Given the enormity of the COVID19 pandemic, India has always maintained that the international community must display strong solidarity and cooperation. This approach also guided our evacuation of nationals of other countries. In view of the humanitarian aspects of the pandemic, it has been decided that India would licence paracetamol and HCQ in appropriate quantities to all our neighbouring countries who are dependent on our capabilities. We will also be supplying these essential drugs to some nations who have been particularly badly affected by the pandemic. We would therefore discourage any speculation in this regard or any attempts to politicise the matter.”, says DGFT.

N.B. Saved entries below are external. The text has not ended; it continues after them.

(** [operator++] takes a cursor of the loop to the next one or to the
    end. *)
Lemma increment_traversal t it :
  pow2_capacity t -> traversal_cursor t it ->
  exists it', increment t it = Ok it'
              /\ (value_ptr it' = nullptr
                  \/ (traversal_cursor t it' /\ value_ptr it' <> value_ptr it)).
Proof.
  intros Hcap Hcur. pose proof (cap_bounds t Hcap) as Hc.
  assert (Hcoll : forall bi n from p,
    0 <= from -> from + Z.of_nat n <= bucket_count t ->
    (forall j', from <= j' -> collision_value_ptr j' <> p) ->
    let it' := match first_index n from
                       (fun i => negb (isInvalid (main_index (coll_at t i)))) with
               | Some j' => mk_iterator invalid_marker j' (collision_value_ptr j')
               | None => mk_iterator bi (bucket_count t - 1) nullptr
               end in
    value_ptr it' = nullptr \/ (traversal_cursor t it' /\ value_ptr it' <> p)).
  { intros bi n from p Hfrom Hto Hp'.
    destruct (first_index n from _) as [j'|] eqn:Hfi; cbv zeta; [|left; reflexivity].
    apply first_index_Some in Hfi as (Hr & Hp & _).
    right. split; [|apply Hp'; lia].
    right. exists j'. split; [lia|]. split; [|reflexivity].
    apply isInvalid_false. apply negb_true_iff. exact Hp. }
  destruct Hcur as [(b & Hb & Hlive & ->)|(j & Hj & Hlive & ->)].
  - unfold increment. cbn [collision_index].
    change (isInvalid invalid_marker) with true. cbv iota.
    rewrite (next_main_spec t Hcap) by lia.
    eexists. split; [reflexivity|]. cbn [value_ptr].
    destruct (first_index (Z.to_nat (bucket_count t - 1 - b)) (b + 1) _)
      as [b'|] eqn:Hfi.
    + apply first_index_Some in Hfi as (Hr & Hp & _).
      right. split; [|cbn [value_ptr]; intros [= ?]; lia].
      left. exists b'. split; [lia|]. split; [|reflexivity].
      apply isInvalid_false. apply negb_true_iff. exact Hp.
    + apply (Hcoll invalid_marker (Z.to_nat (bucket_count t)) 0); [lia | lia|].
      intros j' _. discriminate.
  - unfold increment. cbn [collision_index].
    assert (Hnm : isInvalid j = false).
    { apply isInvalid_false. apply (valid_index_not_marker t j Hcap Hj). }
    rewrite Hnm. rewrite (next_collision_spec t Hcap) by lia.
    eexists. split; [reflexivity|]. cbn [value_ptr].
    apply (Hcoll invalid_marker (Z.to_nat (bucket_count t - 1 - j)) (j + 1));
      [lia | lia|].
    intros j' Hj' [= ?]. lia.
Qed.
(** A statement table with at least one period in which every line item
    has a value in some period. *)
Definition filled (df : DataFrame) : Prop :=
  columns df <> [] /\
  forall (k : string) (row : list float), rows df !! k = Some row -> dropna row <> [].

(** Data under which the builder meets no surprise. *)
Definition complete (r : raw) : Prop :=
  numeric_or_absent (info r) "beta" /\
  numeric_or_absent (info r) "marketCap" /\
  numeric_or_absent (info r) "totalDebt" /\
  numeric_or_absent (info r) "sharesOutstanding" /\
  (exists x : float, info r !! "currentPrice" = Some (SNum x)) /\
  filled (balance_sheet r) /\ filled (financials r) /\ filled (cashflow r).

(** ** The tickers entered

    Python's [strip] and [upper] work on code points; the functions below
    work on the bytes of the text and agree with them on ASCII text, which
    is what the properties are stated for. *)

(** The comma. *)
Definition comma : Ascii.ascii := Ascii.ascii_of_N 44.

(** [str.isspace] on an ASCII character: tab to carriage return, the four
    separators 28 to 31, and the space. *)
Definition is_space (c : Ascii.ascii) : bool :=
  let n := Ascii.N_of_ascii c in
  ((9 <=? n) && (n <=? 13) || (28 <=? n) && (n <=? 32))%N.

Donald Trump said he was unaware that Indian Prime Minister Narendra Modi had banned the export of a drug that the U.S. president believes is effective against coronavirus, and said he asked Modi for a supply of the medicine.
“I don’t like that decision. I didn’t hear that was his decision,” Trump said at the White House Monday. “I would be surprised if that was his decision. He would have to tell me that.”
Trump said in a recent phone conversation with the prime minister that the U.S. would “appreciate” allowing a U.S. order of the drug “to come out.”
US President Donald Trump also indicated that there might be “retaliation” if India doesn’t release the US order for the anti-malarial drug hydroxychloroquine used to fight COVID-19.